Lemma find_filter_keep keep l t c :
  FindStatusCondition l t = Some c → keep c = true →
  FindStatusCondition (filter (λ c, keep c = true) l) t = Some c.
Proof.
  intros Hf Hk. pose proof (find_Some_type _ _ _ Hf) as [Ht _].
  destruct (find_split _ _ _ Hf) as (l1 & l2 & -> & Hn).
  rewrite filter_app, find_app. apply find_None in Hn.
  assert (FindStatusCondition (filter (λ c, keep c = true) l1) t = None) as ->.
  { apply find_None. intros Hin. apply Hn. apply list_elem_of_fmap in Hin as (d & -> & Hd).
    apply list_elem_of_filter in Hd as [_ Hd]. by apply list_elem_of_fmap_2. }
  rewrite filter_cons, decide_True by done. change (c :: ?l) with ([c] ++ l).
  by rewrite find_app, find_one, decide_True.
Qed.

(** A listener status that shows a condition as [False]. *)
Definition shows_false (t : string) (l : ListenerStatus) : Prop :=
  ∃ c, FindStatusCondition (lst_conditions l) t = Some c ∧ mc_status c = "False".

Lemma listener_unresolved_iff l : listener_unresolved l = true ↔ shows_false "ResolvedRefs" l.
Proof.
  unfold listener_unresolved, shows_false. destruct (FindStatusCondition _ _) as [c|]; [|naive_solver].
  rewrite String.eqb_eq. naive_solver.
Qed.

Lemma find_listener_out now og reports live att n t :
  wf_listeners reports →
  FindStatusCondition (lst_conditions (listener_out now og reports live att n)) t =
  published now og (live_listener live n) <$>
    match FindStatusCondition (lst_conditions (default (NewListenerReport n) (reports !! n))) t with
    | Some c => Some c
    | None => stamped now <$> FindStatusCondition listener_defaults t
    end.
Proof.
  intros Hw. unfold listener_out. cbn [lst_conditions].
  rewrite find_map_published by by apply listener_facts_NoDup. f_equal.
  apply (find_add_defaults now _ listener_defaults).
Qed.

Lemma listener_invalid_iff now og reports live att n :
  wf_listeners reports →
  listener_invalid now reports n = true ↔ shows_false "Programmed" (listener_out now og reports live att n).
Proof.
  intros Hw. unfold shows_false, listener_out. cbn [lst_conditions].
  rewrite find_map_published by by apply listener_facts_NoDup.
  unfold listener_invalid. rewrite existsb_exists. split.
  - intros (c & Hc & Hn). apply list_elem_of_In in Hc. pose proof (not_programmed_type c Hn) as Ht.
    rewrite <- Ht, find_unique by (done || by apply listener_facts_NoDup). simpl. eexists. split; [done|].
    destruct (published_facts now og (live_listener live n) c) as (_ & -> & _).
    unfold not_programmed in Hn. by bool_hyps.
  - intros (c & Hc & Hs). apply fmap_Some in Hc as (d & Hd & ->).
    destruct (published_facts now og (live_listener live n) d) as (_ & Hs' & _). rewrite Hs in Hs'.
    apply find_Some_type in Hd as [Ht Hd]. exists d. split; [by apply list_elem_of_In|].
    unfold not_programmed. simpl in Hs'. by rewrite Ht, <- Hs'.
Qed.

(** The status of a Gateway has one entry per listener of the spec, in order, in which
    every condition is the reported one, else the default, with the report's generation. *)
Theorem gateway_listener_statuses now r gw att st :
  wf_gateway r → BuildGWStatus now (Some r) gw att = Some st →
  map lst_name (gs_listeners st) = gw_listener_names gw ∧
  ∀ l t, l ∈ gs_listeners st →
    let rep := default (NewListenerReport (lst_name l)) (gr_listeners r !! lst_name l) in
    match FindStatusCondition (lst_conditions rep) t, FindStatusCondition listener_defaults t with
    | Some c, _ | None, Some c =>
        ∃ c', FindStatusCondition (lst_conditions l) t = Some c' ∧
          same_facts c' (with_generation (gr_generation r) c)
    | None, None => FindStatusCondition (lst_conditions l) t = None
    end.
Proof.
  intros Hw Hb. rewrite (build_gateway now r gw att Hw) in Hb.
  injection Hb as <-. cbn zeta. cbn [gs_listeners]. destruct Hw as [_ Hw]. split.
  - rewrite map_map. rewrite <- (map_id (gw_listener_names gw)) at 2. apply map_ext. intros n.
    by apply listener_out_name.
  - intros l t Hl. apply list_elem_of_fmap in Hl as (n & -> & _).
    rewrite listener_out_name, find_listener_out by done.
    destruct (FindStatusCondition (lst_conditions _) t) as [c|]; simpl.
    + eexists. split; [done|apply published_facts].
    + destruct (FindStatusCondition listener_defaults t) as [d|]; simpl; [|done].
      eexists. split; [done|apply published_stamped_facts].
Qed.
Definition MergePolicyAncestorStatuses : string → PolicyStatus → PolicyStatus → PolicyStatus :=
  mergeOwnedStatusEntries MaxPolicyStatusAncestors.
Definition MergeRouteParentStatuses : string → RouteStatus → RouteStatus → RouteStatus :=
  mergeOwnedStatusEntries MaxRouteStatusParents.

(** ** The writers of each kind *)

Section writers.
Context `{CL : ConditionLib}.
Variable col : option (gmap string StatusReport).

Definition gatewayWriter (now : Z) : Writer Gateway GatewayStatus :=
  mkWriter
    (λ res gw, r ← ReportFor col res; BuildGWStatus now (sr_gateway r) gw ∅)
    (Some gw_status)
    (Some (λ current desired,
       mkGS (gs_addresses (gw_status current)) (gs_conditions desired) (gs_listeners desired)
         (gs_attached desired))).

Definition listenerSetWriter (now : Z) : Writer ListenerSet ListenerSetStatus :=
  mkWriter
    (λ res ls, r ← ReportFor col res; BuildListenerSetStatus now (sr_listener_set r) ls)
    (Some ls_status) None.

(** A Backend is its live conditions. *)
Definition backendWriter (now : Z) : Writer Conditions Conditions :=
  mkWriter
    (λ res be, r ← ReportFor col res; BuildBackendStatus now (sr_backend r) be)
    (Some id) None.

Work instructions.
Scan the entries above and copy each line where "eexists" occurs.

Your response.
    rewrite <- Ht, find_unique by (done || by apply listener_facts_NoDup). simpl. eexists. split; [done|].
    + eexists. split; [done|apply published_facts].
      eexists. split; [done|apply published_stamped_facts].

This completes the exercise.